Erwin Olaf's latest exhibition imagines the ultimate April Fool's prank
Haven’t you thought at some point, that you wish all of this was just an April Fool’s prank? That the coronavirus wasn’t real and that the reality we were living wasn’t actually real? Well, you’re not alone in that thought.
Photographer Erwin Olaf, well known for his witty yet melancholic work, started a new series this year titled “April Fool 2020” portraying his — and everyone else’s — wish that Covid-19 was just an April Fool’s prank. K.O.N.G Gallery, located in central Seoul, has invited Olaf as the second artist to take part in a series of its Covid-19 exhibitions that started in May with Jen Pak’s solo exhibition.
“The visual narrative of ‘April Fool 2020’ gives shape to the emotions and images that paralyzed me after we all suddenly woke up in the surreal nightmare of this pandemic,” Olaf said. “Fear and powerlessness have dominated me for a few weeks now; I feel like an insignificant extra in some morbid film, the conclusion of which is entirely unknown. The plane in which we are all sitting has lost its engines — the benevolent silence is only a harbinger for what is still to come.”
In his new series, Olaf features himself as the only subject within the photograph with his face painted in white, to symbolize “the joker where the house of cards is collapsing” according to the artist. He stands on a deserted street of Amsterdam, inside a mart with empty shelves, alone in his house and looking forlornly out a window, all to express his sense of loss and vanity of everyday things.
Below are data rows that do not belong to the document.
(** ** Refinement of one computation

    [refines soup s]: from [s], the computation keeps the invariant, leaves the
    configuration, is a sequence of protocol actions that read messages of
    [soup], and does not add deferred events. *)
Definition refines (soup : MessageEnvelope -> Prop) (s : RaftNode)
  : unit -> RaftNode -> list MessageEnvelope -> Prop :=
  fun _ s' ms =>
    node_ok s' /\ config_ s' = config_ s /\ vsteps soup (view s) ms (view s') /\
    (deferred_events_ s' = deferred_events_ s \/ deferred_events_ s' = []).

(** The node [fail_storage] leaves, up to soft state. *)
Definition failed (s : RaftNode) : RaftNode :=
  set_role unavailable (set_peers ∅ (set_votes_received ∅ (set_pending_storage None
    (set_deferred_events [] s)))).

(** The node [begin_persist] leaves, up to soft state. *)
Definition pend (op : StorageOpId) (n : N) (b : PersistBatch) (k : AfterSuccess) (s : RaftNode)
  : RaftNode :=
  set_pending_storage (Some (mkPendingStorage op b k)) (set_next_storage_op_id n s).

Definition soft_of (s : RaftNode) : Soft :=
  mkSoft (leader_hint_ s) (leader_ready_ s) (readiness_index_ s) (pending_clients_ s)
    (pending_sessions_ s) (election_generation_ s) (heartbeat_generation_ s) (started_ s).

Section refines_lemmas.
Context {soup : MessageEnvelope -> Prop}.
Implicit Types (s : RaftNode).

Lemma refines_refl s p : node_ok s -> refines soup s tt (put_soft p s) [].
Proof. intros H. split_and!; [by apply node_ok_soft|done|constructor|by left]. Qed.

Lemma refines_self s : node_ok s -> refines soup s tt s [].
Proof. intros H. split_and!; [done|done|constructor|by left]. Qed.

Lemma refines_seq (m1 : M unit) (m2 : unit -> M unit) s0 s :
  wps m1 (refines soup s) s -> refines soup s0 tt s [] ->
  (forall s', node_ok s' -> config_ s' = config_ s0 -> wps (m2 tt) (refines soup s') s') ->
  wps (m1 ≫= m2) (refines soup s0) s.
Proof.
  intros H1 (Hok0 & Hc0 & Hv0 & Hd0) H2. apply wps_bind. eapply wps_mono; [exact H1|].
  intros [] s' ms1 (Hok1 & Hc1 & Hv1 & Hd1). eapply wps_mono; [apply H2; [done|congruence]|].
  intros [] s'' ms2 (Hok2 & Hc2 & Hv2 & Hd2). split_and!; [done|congruence| |].
  - eapply (vsteps_trans _ [] _ _ _ Hv0). by eapply vsteps_trans.
  - destruct Hd2 as [->| ->]; [|by right]. destruct Hd1 as [->| ->]; [done|by right].
Qed.

Lemma refines_trans (m : M unit) s0 s1 s :
  refines soup s0 tt s1 [] -> wps m (refines soup s1) s -> wps m (refines soup s0) s.
Proof.
  intros (Hok0 & Hc0 & Hv0 & Hd0) H. eapply wps_mono; [exact H|].
  intros [] s' ms (Hok & Hc & Hv & Hd). split_and!; [done|congruence| |].
  - by apply (vsteps_trans _ [] _ _ _ Hv0).
  - destruct Hd as [->| ->]; [done|by right].
Qed.

Lemma refines_quiet (m : M unit) s : quiet m -> node_ok s -> wps m (refines soup s) s.
Proof. intros Hq Hok. apply wps_end; [done|]. intros p. by apply refines_refl. Qed.

(** Soft changes before a computation do not matter to its refinement. *)
Lemma refines_from_soft (m : M unit) s p :
  wps m (refines soup (put_soft p s)) (put_soft p s) -> wps m (refines soup s) (put_soft p s).
Proof. done. Qed.

Lemma wps_fail d (Q : unit -> RaftNode -> list MessageEnvelope -> Prop) s :
  (forall p, Q tt (put_soft p (failed s)) []) -> wps (fail_storage d) Q s.
Proof.
  intros H. unfold fail_storage. wexec.
  match goal with |- Q tt ?st [] => apply (H (soft_of st)) end.
Qed.

Lemma failed_ok p s : base_ok s -> node_ok (put_soft p (failed s)).
Proof. intros Hb. constructor; [|done..]. apply base_ok_soft. destruct Hb. by constructor. Qed.

Lemma refines_fail d s0 s :
  base_ok s -> config_ s = config_ s0 -> wps (fail_storage d) (refines soup s0) s.
Proof.
  intros Hb Hc. apply wps_fail. intros p. split_and!; [by apply failed_ok|done| |by right].
  apply vsteps_one. unfold view. simpl. rewrite Hc. by apply (v_fail _ (view s0)).
Qed.

(** [begin_persist] either leaves the batch pending or fails the node. *)
Lemma refines_persist b k run s0 s :
  batch_empty b = false -> pending_storage_ s = None -> role_ s <> unavailable ->
  base_ok s -> config_ s = config_ s0 -> deferred_events_ s = deferred_events_ s0 ->
  (forall op n, live_ok (pend op n b k s)) ->
  (forall op n, vsteps soup (view s0) [] (view (pend op n b k s))) ->
  wps (begin_persist b k run) (refines soup s0) s.
Proof.
  intros Hb Hp Hr Hok Hc Hd Hl Hv. unfold begin_persist. rewrite Hb. wexec. rewrite Hp.
  case_match; [by apply refines_fail|]. wexec.
  split_and!; simpl.
  - constructor; [repeat apply base_ok_soft; destruct Hok; by constructor|done|].
    intros _. repeat apply live_ok_soft. apply Hl.
  - done.
  - apply Hv.
  - left. done.
Qed.

End refines_lemmas.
The works follow a chronological order. He starts his day at 9:15 a.m. and wanders around until 11:30 a.m. Ten photographs and a 20-minute video are on display.
Olaf began his work as a journalist and turned to photography as a different means to capture reality.
He won the Young European Photographer of the Year award in 1988 with his “Chessmen” series and has been named as one of the most respected photographers of his time. Last year, he was awarded a Knight in the Order of the Dutch Lion by the Dutch government. His works, including the latest series, are records of his inner feelings but also portraits of his fellow humans and the world.
“The supermarket shelves, emptied by hoarders, made me realize that for decades I have assumed that everything would always be there, that our dancing on the volcano’s edge would never end,” he said. “Nothing could be further from the truth, and here I stand, my mouth full of teeth.”
Viewers can see the exhibition in 3-D via the gallery’s website. The pieces are also available for purchase.